Kiest Park is a 263 acre park in southern Dallas, Texas, United States, established in 1931 by Edwin John Kiest, publisher of the Dallas Times Herald and a member of the Dallas Park Board in the 1930s who donated the land for the park. Named in memory of Kiest's late wife, artist Elizabeth Patterson Kiest, it is the largest City of Dallas Park in Oak Cliff and features hike-and-bike trails, tennis courts, baseball diamonds, playgrounds, picnic tables and several Works Progress Administration-era structures, including stone gates at three entrances to the park, a stone picnic shelter and a stone field house. The WPA also built a formal garden at the heart of Kiest Park. A pergola was built at the head of the garden in 1934 with WPA funds but fell into ruin and was cleared away. The nonprofit organization Friends of Oak Cliff Parks restored the historic garden and the City of Dallas rebuilt the pergola in 2014 based on the original plans, using $2 million in bond funds.

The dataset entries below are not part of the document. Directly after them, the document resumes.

(** The whole call when a plugin claims the input, whatever [execute]
    does. *)
Lemma claimed_run user_input ctx w pre k p post :
  plugins w = pre ++ (k, p) :: post ->
  Forall (declines user_input) pre ->
  claims user_input (k, p) ->
  let enhanced := enhanced_context (isoformat w (clock w)) user_input ctx in
  let w1 := set_plugins
              (fun d => dict_set d k
                 {| cls := cls p;
                    self := (execute (cls p) (self p) user_input enhanced).2 |})
              (record_calls (scan_log user_input pre ++
                             [CanHandle k user_input;
                              Execute k user_input enhanced]) (tick w)) in
  process_input_body user_input ctx w =
  match (execute (cls p) (self p) user_input enhanced).1 with
  | Ok response =>
      (Ok response,
       set_history
         (fun h => last_n 50 (h ++ [exchange_at w1 user_input response]))
         (tick w1))
  | Raise e => (Raise e, w1)
  end.
Proof.
  intros Hreg Hdecl Hclaim enhanced w1. rewrite process_input_body_eq. simpl.
  rewrite Hreg, for_plugins_claimed by done.
  unfold bind at 1, call_execute. fold enhanced.
  destruct (execute (cls p) (self p) user_input enhanced) as [r self'] eqn:Hexec.
  assert (Hw1 : set_plugins
                  (fun d => dict_set d k {| cls := cls p; self := self' |})
                  (record_call (Execute k user_input enhanced)
                     (record_calls (scan_log user_input (pre ++ [(k, p)]))
                        (tick w))) = w1).
  { unfold w1, set_plugins, record_call, record_calls, scan_log. simpl.
    rewrite fmap_app, <- !app_assoc. reflexivity. }
  rewrite Hw1. simpl. destruct r as [response|e]; [|reflexivity].
  unfold bind. rewrite add_exchange_eq. reflexivity.
Qed.

(** The whole call when [can_handle] raises. *)
Lemma faulted_run user_input ctx w pre k p post e :
  plugins w = pre ++ (k, p) :: post ->
  Forall (declines user_input) pre ->
  can_handle (cls p) (self p) user_input = Raise e ->
  process_input_body user_input ctx w =
  (Raise e, record_calls (scan_log user_input (pre ++ [(k, p)])) (tick w)).
Proof.
  intros Hreg Hdecl Hraise. rewrite process_input_body_eq. simpl.
  rewrite Hreg. by apply for_plugins_faulted.
Qed.

Lemma process_input_eq user_input ctx w :
  process_input user_input ctx w =
  match process_input_body user_input ctx w with
  | (Ok response, w') => (Ok response, w')
  | (Raise e, w') =>
      if is_Exception e then (Ok (apology e), w') else (Raise e, w')
  end.
Proof.
  unfold process_input, try_except.
  destruct (process_input_body user_input ctx w) as [[response|e] w'];
    [reflexivity|].
  destruct (is_Exception e); reflexivity.
Qed.

(** What one call does to the conversation state: nothing, or one
    exchange appended for the input and the returned response. *)
Lemma process_input_body_history user_input ctx w :
  match process_input_body user_input ctx w with
  | (Ok response, w') =>
      _initialized w' = _initialized w /\
      (_initialized w = false /\
       conversation_history w' = conversation_history w \/
       exists ts,
         conversation_history w' =
         last_n 50 (conversation_history w ++
                    [{| timestamp := ts; user := user_input;
                        assistant := response |}]))
  | (Raise e, w') =>
      _initialized w' = _initialized w /\
      conversation_history w' = conversation_history w
  end.
Proof.
  destruct (scan_cases (plugins w) user_input)
    as [Hall|(pre & k & p & post & Hreg & Hpre & [Hclaim|[e He]])].
  - rewrite unclaimed_run by done. simpl. rewrite get_response_eq. simpl.
    destruct (_initialized w) eqn:Hinit; simpl.
    + split; [done|]. right. eexists. reflexivity.
    + split; [done|]. left. done.
  - rewrite (claimed_run _ _ _ _ _ _ _ Hreg Hpre Hclaim). simpl.
    destruct (execute _ _ _ _).1 as [response|e]; simpl.
    + split; [done|]. right. eexists. reflexivity.
    + done.
  - rewrite (faulted_run _ _ _ _ _ _ _ _ Hreg Hpre He). simpl. done.
Qed.

Lemma Forall_carries_scan_log user_input (c : context) entries :
  Forall (carries user_input c) (scan_log user_input entries).
Proof. unfold scan_log. apply Forall_fmap, Forall_true. intros entry. reflexivity. Qed.


(** No call changes [_initialized]: what [PersonalAssistant.__init__]
    established holds for every later call. *)
Lemma process_input_keeps_initialized user_input ctx w :
  _initialized (process_input user_input ctx w).2 = _initialized w.
Proof.
  rewrite process_input_eq.
  pose proof (process_input_body_history user_input ctx w) as Hhist.
  destruct (process_input_body user_input ctx w) as [[response|e] w']; simpl.
  - by destruct Hhist as [-> _].
  - destruct Hhist as [Hinit _]. by destruct (is_Exception e).
Qed.

(** One successful call, once initialized, appends one exchange. *)
Lemma successful_call_appends user_input ctx w response w' :
  _initialized w = true ->
  process_input_body user_input ctx w = (Ok response, w') ->
  process_input user_input ctx w = (Ok response, w') /\
  _initialized w' = true /\
  exists ex,
    user ex = user_input /\ assistant ex = response /\
    conversation_history w' = last_n 50 (conversation_history w ++ [ex]).
Proof.
  intros Hinit Hbody. rewrite process_input_eq, Hbody. split; [done|].
  pose proof (process_input_body_history user_input ctx w) as Hhist.
  rewrite Hbody in Hhist. destruct Hhist as [Hinit' [[Hfalse _]|[ts Hts]]].
  - congruence.
  - split; [congruence|]. eexists. split_and!; [| |exact Hts]; done.
Qed.

(** The conversation state after a run of successful calls. *)
Lemma process_all_history (requests : list (string * option context)) w :
  _initialized w = true ->
  length (conversation_history w) <= 50 ->
  all_succeed requests w = true ->
  exists es,
    user <$> es = requests.*1 /\
    (fun ex => Ok (assistant ex)) <$> es = (process_all requests w).1 /\
    conversation_history (process_all requests w).2 =
      last_n 50 (conversation_history w ++ es).
Proof.
  revert w. induction requests as [|[user_input ctx] rest IH];
    intros w Hinit Hlen Hok.
  - exists []. simpl. rewrite app_nil_r, last_n_short by done. done.
  - simpl in Hok. simpl.
    destruct (process_input_body user_input ctx w) as [[response|e] w1] eqn:Hbody;
      [|done].
    destruct (successful_call_appends _ _ _ _ _ Hinit Hbody)
      as (Hcall & Hinit1 & ex & Hu & Ha & Hhist).
    rewrite Hcall.
    destruct (IH w1 Hinit1) as (es & Hus & Has & Hfinal); [|done|].
    { rewrite Hhist, length_last_n. lia. }
    destruct (process_all rest w1) as [rs w2]. cbn [fst snd] in *.
    exists (ex :: es). rewrite !fmap_cons, Hu, Ha, Hus, Has.
    split_and!; [done|done|].
    rewrite Hfinal, Hhist, last_n_app_last_n, <- app_assoc. done.
Qed.

(** Any run of calls, faulted or not, keeps a history of at most 50
    exchanges within that bound. *)
Lemma process_all_bound (requests : list (string * option context)) w :
  length (conversation_history w) <= 50 ->
  length (conversation_history (process_all requests w).2) <= 50.
Proof.
  revert w. induction requests as [|[user_input ctx] rest IH]; intros w Hlen.
  - done.
  - simpl. rewrite process_input_eq.
    pose proof (process_input_body_history user_input ctx w) as Hhist.
    destruct (process_input_body user_input ctx w) as [[response|e] w1].
    + specialize (IH w1). destruct (process_all rest w1) as [rs w2].
      cbn [fst snd] in *.
      apply IH. destruct Hhist as [_ [[_ ->]|[ts ->]]]; [done|].
      rewrite length_last_n. lia.
    + specialize (IH w1). destruct (is_Exception e).
      * destruct (process_all rest w1) as [rs w2]. cbn [fst snd] in *.
        apply IH. destruct Hhist as [_ ->]. done.
      * destruct (process_all rest w1) as [rs w2]. cbn [fst snd] in *.
        apply IH. destruct Hhist as [_ ->]. done.
Qed.

(** C5: every [add_exchange] leaves at most 50 exchanges, namely the last
    50 of the old history followed by the new exchange, so no run of calls
    takes the history past 50; and after more than 50 successful calls
    the history is exactly the exchanges of the 50 most recent calls, in
    the order of the calls. *)
Theorem history_holds_the_50_most_recent
    (requests : list (string * option context)) w :
  _initialized w = true ->
  all_succeed requests w = true ->
  50 < length requests ->
  (exists es,
     user <$> es = requests.*1 /\
     (fun ex => Ok (assistant ex)) <$> es = (process_all requests w).1 /\
     conversation_history (process_all requests w).2 = last_n 50 es /\
     length (conversation_history (process_all requests w).2) = 50) /\
  (forall w0 u r,
     conversation_history (add_exchange u r w0).2 =
       last_n 50 (conversation_history w0 ++ [exchange_at w0 u r]) /\
     length (conversation_history (add_exchange u r w0).2) <= 50) /\
  (forall w0 (rs : list (string * option context)),
     length (conversation_history w0) <= 50 ->
     length (conversation_history (process_all rs w0).2) <= 50).
Proof.
  intros Hinit Hok Hmany. split; [|split].
  - destruct requests as [|[user_input ctx] rest]; [simpl in Hmany; lia|].
    simpl in Hok, Hmany. simpl.
    destruct (process_input_body user_input ctx w) as [[response|e] w1] eqn:Hbody;
      [|done].
    destruct (successful_call_appends _ _ _ _ _ Hinit Hbody)
      as (Hcall & Hinit1 & ex & Hu & Ha & Hhist).
    rewrite Hcall.
    destruct (process_all_history rest w1 Hinit1) as (es & Hus & Has & Hfinal);
      [|done|].
    { rewrite Hhist, length_last_n. lia. }
    destruct (process_all rest w1) as [rs w2]. cbn [fst snd] in *.
    assert (Hes : length es = length rest).
    { rewrite <- (length_fmap user es), Hus, length_fmap. done. }
    exists (ex :: es). rewrite !fmap_cons, Hu, Ha, Hus, Has.
    split_and!; [done|done| |].
    + rewrite Hfinal, Hhist, last_n_app_last_n, <- app_assoc.
      apply (last_n_app_long 50 _ (ex :: es)). cbn [length]. lia.
    + rewrite Hfinal, length_last_n, length_app, Hes. lia.
  - intros w0 u r. rewrite add_exchange_eq. simpl.
    split; [done|]. rewrite length_last_n. lia.
  - intros w0 rs. apply process_all_bound.
Qed.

In 2017, the nonprofit Texas Recreation and Park Society named Kiest Park a Lone Star Legacy Park, which marks it as “a park that holds special prominence in the local community and the State of Texas.” The same year, the park became the site of Spanish artist Casto Solano's sculpture honoring Oak Cliff natives Stevie Ray Vaughan and Jimmie Vaughan. The Vaughan family home was located at 2557 Glenfield Avenue, one-half mile away.

== Boundaries and accessibility ==
The park is bounded by Perryton Dr to the north, Rugged Dr to the east, W Kiest Blvd to the south and S Hampton Rd to the west. It is connected by trail to Elmwood Parkway to the north, and plans exist to extend that trail to Tyler/Vernon_station through Elmwood, Dallas.